What the exercise asks → Your answer must be the lines of the entries below, exactly as written, from the first line through the line containing "destruct (Hprev p".
____
(** A fix moves the estimate within its range. *)
Lemma navigationSpeed_bounded previous f along :
  plausible_fix f -> num_le (fix_accuracy f) (num_of_Z 200) = true -> between 0 (pow2 50) along ->
  (forall e, previous = Some e -> estimate_ok e) ->
  let r := navigationSpeed previous f along in
  between 0 (pow2 144) r.1 /\ (forall e, r.2 = Some e -> estimate_ok e).
Proof.
  intros Hf Hcap Halong Hprev. unfold navigationSpeed.
  set (reported := match fix_speed f with Some s => _ | None => None end).
  assert (forall s, reported = Some s -> between 0 (pow2 20) s) as Hrep.
  { intros s. unfold reported. destruct (fix_speed f) as [s'|] eqn:Es; [|discriminate].
    case_match eqn:E; [|discriminate]. intros [= <-]. by apply (reported_between f). }
  assert (forall x, between 0 (pow2 144) x -> between 0 (pow2 144) (default x reported)) as Hdefault.
  { intros x Hx. destruct reported as [s|]; [|exact Hx].
    eapply between_weaken; [by apply Hrep|side|side]. }
  assert (between 0 (pow2 144) (num_of_Z 0)) as Hzero by (apply between_intro; [done|side|side]).
  assert (between 0 (pow2 144) (match previous with Some p => se_speedMps p | None => num_of_Z 0 end)) as Hpspeed.
  { destruct previous as [p|]; [|exact Hzero]. apply (Hprev p eq_refl). }
  destruct (fix_coasted f); [exact (conj (Hdefault _ Hpspeed) Hprev)|].
  destruct (bool_decide _ && _) eqn:Edt; [exact (conj Hpspeed Hprev)|].
  pose proof (weight_between _ (accuracy_between f Hf Hcap)) as Hw.
  set (w := (1 / num_square _)%num). change (between (pow2 (-16)) (pow2 (-4)) w) in Hw.
  clearbody w. cbv zeta.
  assert (estimate_ok (fresh_estimate f along reported w)) as Hfresh
    by (apply fresh_estimate_ok; [apply Hf|done|done|done]).
  assert (forall e, Some (fresh_estimate f along reported w) = Some e -> estimate_ok e) as Hfresh'
    by (intros e [= <-]; exact Hfresh).
  destruct previous as [p|]; [|exact (conj (Hdefault _ Hzero) Hfresh')].
  set (dt := (num_of_Z (fix_timestampMs f - se_timestampMs p) / 1000)%num) in *.
  destruct (num_lt RESET_AFTER_SECONDS dt || _) eqn:Ereset; [exact (conj (Hdefault _ Hzero) Hfresh')|].
  cbn in Edt. apply orb_false_iff in Ereset as [Ereset _].
  assert (between (pow2 (-10)) 15 dt) as Hdt by by apply step_between.
  destruct (Hprev p eq_refl) as (_ & Hpw & Hpage & Hpmean & Hpvar & Hpcov & Hprsp & Hprw & _).
  pose proof (total_between _ _ _ Hpw Hw Hdt) as [Htotal _].
  pose proof (variance_between _ _ (se_meanAgeSeconds p) _ (se_varianceSeconds p) Hpw Hw Hdt Hpage Hpvar) as Hvar.
  pose proof (covariance_between _ _ _ _ along _ _ Hpw Hw Hdt Hpage Halong Hpmean Hpcov) as Hcov.
  assert (between 0 (pow2 20) (default (se_reportedSpeedMps p) reported)) as Hrsp
    by (destruct reported; [by apply Hrep|exact Hprsp]).
  set (rw := match reported with None => _ | Some _ => 1%num end).
  assert (between 0 1 rw) as Hrw.
  { unfold rw. destruct reported; [apply between_intro; [done|side|side]|].
    apply between_mul_pos with (a := 0) (b := 1) (c := 0) (d := 1 - pow2 (-12));
      [done|done|side|side|exact Hprw| |side|side].
    apply decay_between; [exact Hdt|by right]. }
  set (est := if num_lt _ _ then _ else _).
  assert (between 0 (pow2 144) (num_max 0%num est)) as Hest.
  { assert (between (- pow2 144) (pow2 144) est) as Hes.
    { unfold est. destruct (num_lt (literal 1 1000000000) _) eqn:Eslope.
      - exact (estimated_between _ _ _ _ _ _ Htotal Hvar Hcov Hrw Hrsp eq_refl Eslope).
      - eapply between_weaken; [exact Hpspeed|side|side]. }
    destruct Hes as (q & -> & Hq & _ & Hq2). unfold num_max.
    destruct (0 <? Fin q)%num eqn:E; [|exact Hzero].
    apply num_lt_Fin in E. apply between_intro; [exact Hq|lra|exact Hq2]. }
  clearbody rw est. split; [by apply Hdefault|]. intros e He. injection He as <-. unfold estimate_ok. cbn [se_timestampMs se_weight
    se_meanAgeSeconds se_meanAlongMeters se_varianceSeconds se_covarianceMetersSeconds
    se_reportedSpeedMps se_reportedSpeedWeight se_speedMps].
  pose proof (meanAge_between _ _ _ _ Hpw Hw Hdt Hpage) as Hage.
  pose proof (meanAlong_between _ _ _ _ _ Hpw Hw Hdt Halong Hpmean) as Hmean.
  split_and!; [|exact Htotal|exact Hage|exact Hmean|exact Hvar|exact Hcov|exact Hrsp|exact Hrw|by apply Hdefault].
  destruct Hf as [Hf _]. unfold fixSchema in Hf. by apply andb_true_iff in Hf as [_ Hf].
Qed.
(** The speed filter never leaves its range: from an estimate in range, a fix
    the accuracy cap lets through and any position along the route, the speed is a
    finite nonnegative number and the next estimate is in range again, however long
    the journey; so no running sum overflows to infinity or decays to [NaN]. *)
Theorem speed_estimate_stays_bounded previous f along :
  plausible_fix f -> num_le (fix_accuracy f) (num_of_Z 200) = true -> between 0 (pow2 50) along ->
  (forall e, previous = Some e -> estimate_ok e) ->
  let r := navigationSpeed previous f along in
  between 0 (pow2 144) r.1 /\ (forall e, r.2 = Some e -> estimate_ok e).
Proof. apply navigationSpeed_bounded. Qed.
End bounded.

(** An estimate in range is one the session schema reads back. *)
Lemma estimate_ok_readable e : estimate_ok e -> speedEstimateSchema e = true.
Proof.
  intros (Hts & Hw & Ha & Hm & Hv & Hc & Hr & Hrw & Hs). unfold speedEstimateSchema.
  assert (forall hi x, between 0 hi x -> nonnegative x = true) as Hnn.
  { intros hi x Hx. by apply (between_nonnegative 0 hi). }
  rewrite Hts, (between_finite _ _ _ Hw), (between_finite _ _ _ Ha), (between_finite _ _ _ Hc).
  rewrite (Hnn _ _ Hm), (Hnn _ _ Hv), (Hnn _ _ Hr), (Hnn _ _ Hs).
  assert (num_lt (num_of_Z 0) (se_weight e) = true) as ->.
  { destruct Hw as (q & -> & _ & Hq & _). apply num_lt_Fin. pose proof (pow2_pos (-16)). change (inject_Z 0) with 0. lra. }
  assert (num_le (se_meanAgeSeconds e) (num_of_Z 0) = true) as ->.
  { destruct Ha as (q & -> & _ & _ & Hq). by apply num_le_Fin. }
  assert (finite_within 0 1 (se_reportedSpeedWeight e) = true) as ->; [|done].
  destruct Hrw as (q & -> & _ & Hq1 & Hq2). unfold finite_within, finite_min. cbn [num_is_finite].
  rewrite !andb_true_iff. split_and!; [done| |]; by apply num_le_Fin.
Qed.

(** ** Witness *)

#[export] Instance sample_exp : ExpLaws.
Proof.
  split. intros x _ _. apply round_between; [done|rep 4095%Z (-12)%Z|side|side].
Qed.

Definition slow_fix (t : Z) : FixInput :=
  {| fix_coords := (num_of_Z 8, num_of_Z 50); fix_accuracy := num_of_Z 12; fix_heading := None;
     fix_speed := None; fix_timestampMs := t; fix_coasted := false |}.

(** Two positions twenty metres and two seconds apart. *)
Lemma speed_estimate_stays_bounded_witness :
  let first := navigationSpeed None (slow_fix 1000) (num_of_Z 100) in
  plausible_fix (slow_fix 3000) /\
  between 0 (pow2 144) (navigationSpeed first.2 (slow_fix 3000) (num_of_Z 120)).1 /\
  num_lt (num_of_Z 0) (navigationSpeed first.2 (slow_fix 3000) (num_of_Z 120)).1 = true.
Proof.
  assert (forall t, safeInteger t = true -> plausible_fix (slow_fix t)) as Hp.
  { intros t Ht. split_and!; [unfold fixSchema; cbn; by rewrite Ht| |done].
    by apply representable_Z. }
  assert (forall n, (0 <= n <= 1000)%Z -> between 0 (pow2 50) (num_of_Z n)) as Hb.
  { intros n Hn. apply between_intro; [apply representable_Z; lia| |].
    - change 0 with (inject_Z 0). rewrite <- Zle_Qle. lia.
    - rewrite pow2_Z by lia. rewrite <- Zle_Qle. lia. }
  pose proof (speed_estimate_stays_bounded None (slow_fix 1000) (num_of_Z 100) (Hp 1000%Z eq_refl)
    eq_refl (Hb 100%Z ltac:(lia)) ltac:(discriminate)) as Hfirst.
  cbv zeta in Hfirst |- *. set (first := navigationSpeed None (slow_fix 1000) (num_of_Z 100)) in *.
  split; [exact (Hp 3000%Z eq_refl)|]. split; [|by vm_compute].
  exact (proj1 (speed_estimate_stays_bounded first.2 (slow_fix 3000) (num_of_Z 120)
    (Hp 3000%Z eq_refl) eq_refl (Hb 120%Z ltac:(lia)) (proj2 Hfirst))).
Defined.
____
The answer →
(** A fix moves the estimate within its range. *)
Lemma navigationSpeed_bounded previous f along :
  plausible_fix f -> num_le (fix_accuracy f) (num_of_Z 200) = true -> between 0 (pow2 50) along ->
  (forall e, previous = Some e -> estimate_ok e) ->
  let r := navigationSpeed previous f along in
  between 0 (pow2 144) r.1 /\ (forall e, r.2 = Some e -> estimate_ok e).
Proof.
  intros Hf Hcap Halong Hprev. unfold navigationSpeed.
  set (reported := match fix_speed f with Some s => _ | None => None end).
  assert (forall s, reported = Some s -> between 0 (pow2 20) s) as Hrep.
  { intros s. unfold reported. destruct (fix_speed f) as [s'|] eqn:Es; [|discriminate].
    case_match eqn:E; [|discriminate]. intros [= <-]. by apply (reported_between f). }
  assert (forall x, between 0 (pow2 144) x -> between 0 (pow2 144) (default x reported)) as Hdefault.
  { intros x Hx. destruct reported as [s|]; [|exact Hx].
    eapply between_weaken; [by apply Hrep|side|side]. }
  assert (between 0 (pow2 144) (num_of_Z 0)) as Hzero by (apply between_intro; [done|side|side]).
  assert (between 0 (pow2 144) (match previous with Some p => se_speedMps p | None => num_of_Z 0 end)) as Hpspeed.
  { destruct previous as [p|]; [|exact Hzero]. apply (Hprev p eq_refl). }
  destruct (fix_coasted f); [exact (conj (Hdefault _ Hpspeed) Hprev)|].
  destruct (bool_decide _ && _) eqn:Edt; [exact (conj Hpspeed Hprev)|].
  pose proof (weight_between _ (accuracy_between f Hf Hcap)) as Hw.
  set (w := (1 / num_square _)%num). change (between (pow2 (-16)) (pow2 (-4)) w) in Hw.
  clearbody w. cbv zeta.
  assert (estimate_ok (fresh_estimate f along reported w)) as Hfresh
    by (apply fresh_estimate_ok; [apply Hf|done|done|done]).
  assert (forall e, Some (fresh_estimate f along reported w) = Some e -> estimate_ok e) as Hfresh'
    by (intros e [= <-]; exact Hfresh).
  destruct previous as [p|]; [|exact (conj (Hdefault _ Hzero) Hfresh')].
  set (dt := (num_of_Z (fix_timestampMs f - se_timestampMs p) / 1000)%num) in *.
  destruct (num_lt RESET_AFTER_SECONDS dt || _) eqn:Ereset; [exact (conj (Hdefault _ Hzero) Hfresh')|].
  cbn in Edt. apply orb_false_iff in Ereset as [Ereset _].
  assert (between (pow2 (-10)) 15 dt) as Hdt by by apply step_between.
  destruct (Hprev p eq_refl) as (_ & Hpw & Hpage & Hpmean & Hpvar & Hpcov & Hprsp & Hprw & _).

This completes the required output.